Type 1 vs Type 2 Hypervisors
ESXi/Proxmox vs VirtualBox — production vs laptop.
Learning objectives
- Distinguish Type 1 (bare-metal) and Type 2 (hosted) hypervisors
- Match hypervisor type to use case: lab, production, desktop
- Place Proxmox VE and VMware ESXi on the type spectrum
Two families of hypervisors
A hypervisor is the layer that creates and runs VMs. How it sits relative to the physical hardware defines its type.
Type 1 — bare-metal
The hypervisor installs directly on the server hardware. No general-purpose host OS underneath (or a minimal one integrated into the product). VMs run as peers managed by the hypervisor.
- Examples: VMware ESXi, Proxmox VE (Debian-based but acts as appliance), Microsoft Hyper-V (Windows Server role), Xen
- Use when: Production servers, datacenters, Workshop Co.'s consolidated host in the Edmonton workshop
Type 2 — hosted
A normal desktop OS (Windows, macOS, Linux) runs first. You install hypervisor software on top as an application. VMs are processes under that OS.
- Examples: VirtualBox, VMware Workstation/Fusion, Parallels
- Use when: Learning, testing, running Linux on a Mac laptop, temporary labs
Type 1 = hypervisor is #1, closest to the metal. Type 2 = hypervisor is second, sitting on a full OS.
Comparison table
| Attribute | Type 1 | Type 2 |
|---|---|---|
| Performance | Near-native; direct hardware access | Extra OS layer adds overhead |
| Management | Web UI, APIs, clustering | Desktop app |
| Typical hardware | Dedicated server | Developer laptop |
| Boot order | Hypervisor boots first | macOS/Windows boots first |
| Workshop Co. prod? | Yes — Proxmox or ESXi | No — lab only |
Worked example — learning path for Workshop Co.
Marcus, Workshop Co.'s part-time admin, wants to practice before touching production:
- Week 1: Install VirtualBox on his MacBook. Create an Ubuntu VM. Learn SSH, disk resize, snapshots.
- Week 2: Install Proxmox VE on a spare mini PC (Type 1). Import lessons from VirtualBox — same virtio drivers, same cloud-init concepts.
- Week 3: Migrate Workshop Co.'s three workloads to Proxmox production host.
Proxmox VE technically runs on Debian Linux, which makes it a debated edge case. In practice it behaves as a Type 1 appliance: you do not use it as a general desktop, and VMs run under KVM/QEMU managed by Proxmox — not as apps you launch from a GNOME menu.

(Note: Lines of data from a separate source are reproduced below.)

Lemma view_step_started v roundNo q endsAt :
  0 < roundNo -> qi_id q <> [] -> 0 <= endsAt ->
  view_step v (E_ROUND_STARTED roundNo (qi_id q) (clientQuestion q) endsAt)
  = { v with v_status := ROUND_ACTIVE; v_roundNo := roundNo; v_question := Some (clientQuestion q);
             v_endsAt := Some endsAt }.
Proof.
  intros Hn Hq He. unfold view_step, parse_replay.
  by rewrite positive_true, min1_true, (min1_true (q_id _)), nonnegative_true.
Qed.

Lemma view_step_evaluated v roundNo correct ids (n1 n2 : nat) :
  1 <= roundNo -> is_Some correct ->
  view_step v (E_ROUND_EVALUATED roundNo correct (Z.of_nat n1) (Z.of_nat n2) ids)
  = { v with v_status := ROUND_RESULT; v_endsAt := None; v_out ::= fun out => out ++ ids }.
Proof.
  intros Hn [a ->]. unfold view_step, parse_replay.
  by rewrite positive_true, !nonnegative_true by lia.
Qed.

(** The events a replay skips. *)
Definition unseen (e : EventPayload) : bool :=
  match e with
  | E_STATE_TRANSITION _ _ | E_ROUND_STARTED _ _ _ _ | E_ROUND_EVALUATED _ _ _ _ _
  | E_MATCH_FINISHED _ _ => false
  | _ => true
  end.

Lemma view_step_unseen v e : unseen e = true -> view_step v e = v.
Proof.
  destruct e; intros H; try discriminate; unfold view_step; cbn;
    try done; unfold refine; by repeat (case_match; simplify_eq).
Qed.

ESXi vs Proxmox at a glance
| VMware ESXi | Proxmox VE | |
|---|---|---|
| Cost | Free tier limited; licensing for enterprise features | Open source + optional subscription |
| Best for | Enterprises with VMware skill base | Small biz, homelab, budget-conscious Canadian hosts |
| Containers | Tanzu (separate product line) | Built-in LXC containers |
Try it yourself
For each scenario, choose Type 1, Type 2, or bare metal:
- Marcus tests a PostgreSQL upgrade on his laptop before Saturday maintenance
- Workshop Co. production hosting for
www.workshopco.ca - A video rendering workstation needing full GPU passthrough
Sample answers
- Type 2 (VirtualBox/UTM on laptop) — disposable test VM
- Type 1 (Proxmox) — production consolidation
- Bare metal — GPU passthrough adds complexity; dedicated OS often simpler
Check your understanding
- Can you run VirtualBox on the same machine that runs Proxmox production VMs?
- Why would Workshop Co. not run production on Marcus's MacBook?
Answers
- Technically on different machines yes; on Proxmox itself you would not install VirtualBox — Proxmox already is the hypervisor.
- Laptop is not always on, lacks ECC RAM and redundant storage, and Type 2 adds overhead and sleep/reboot disruption.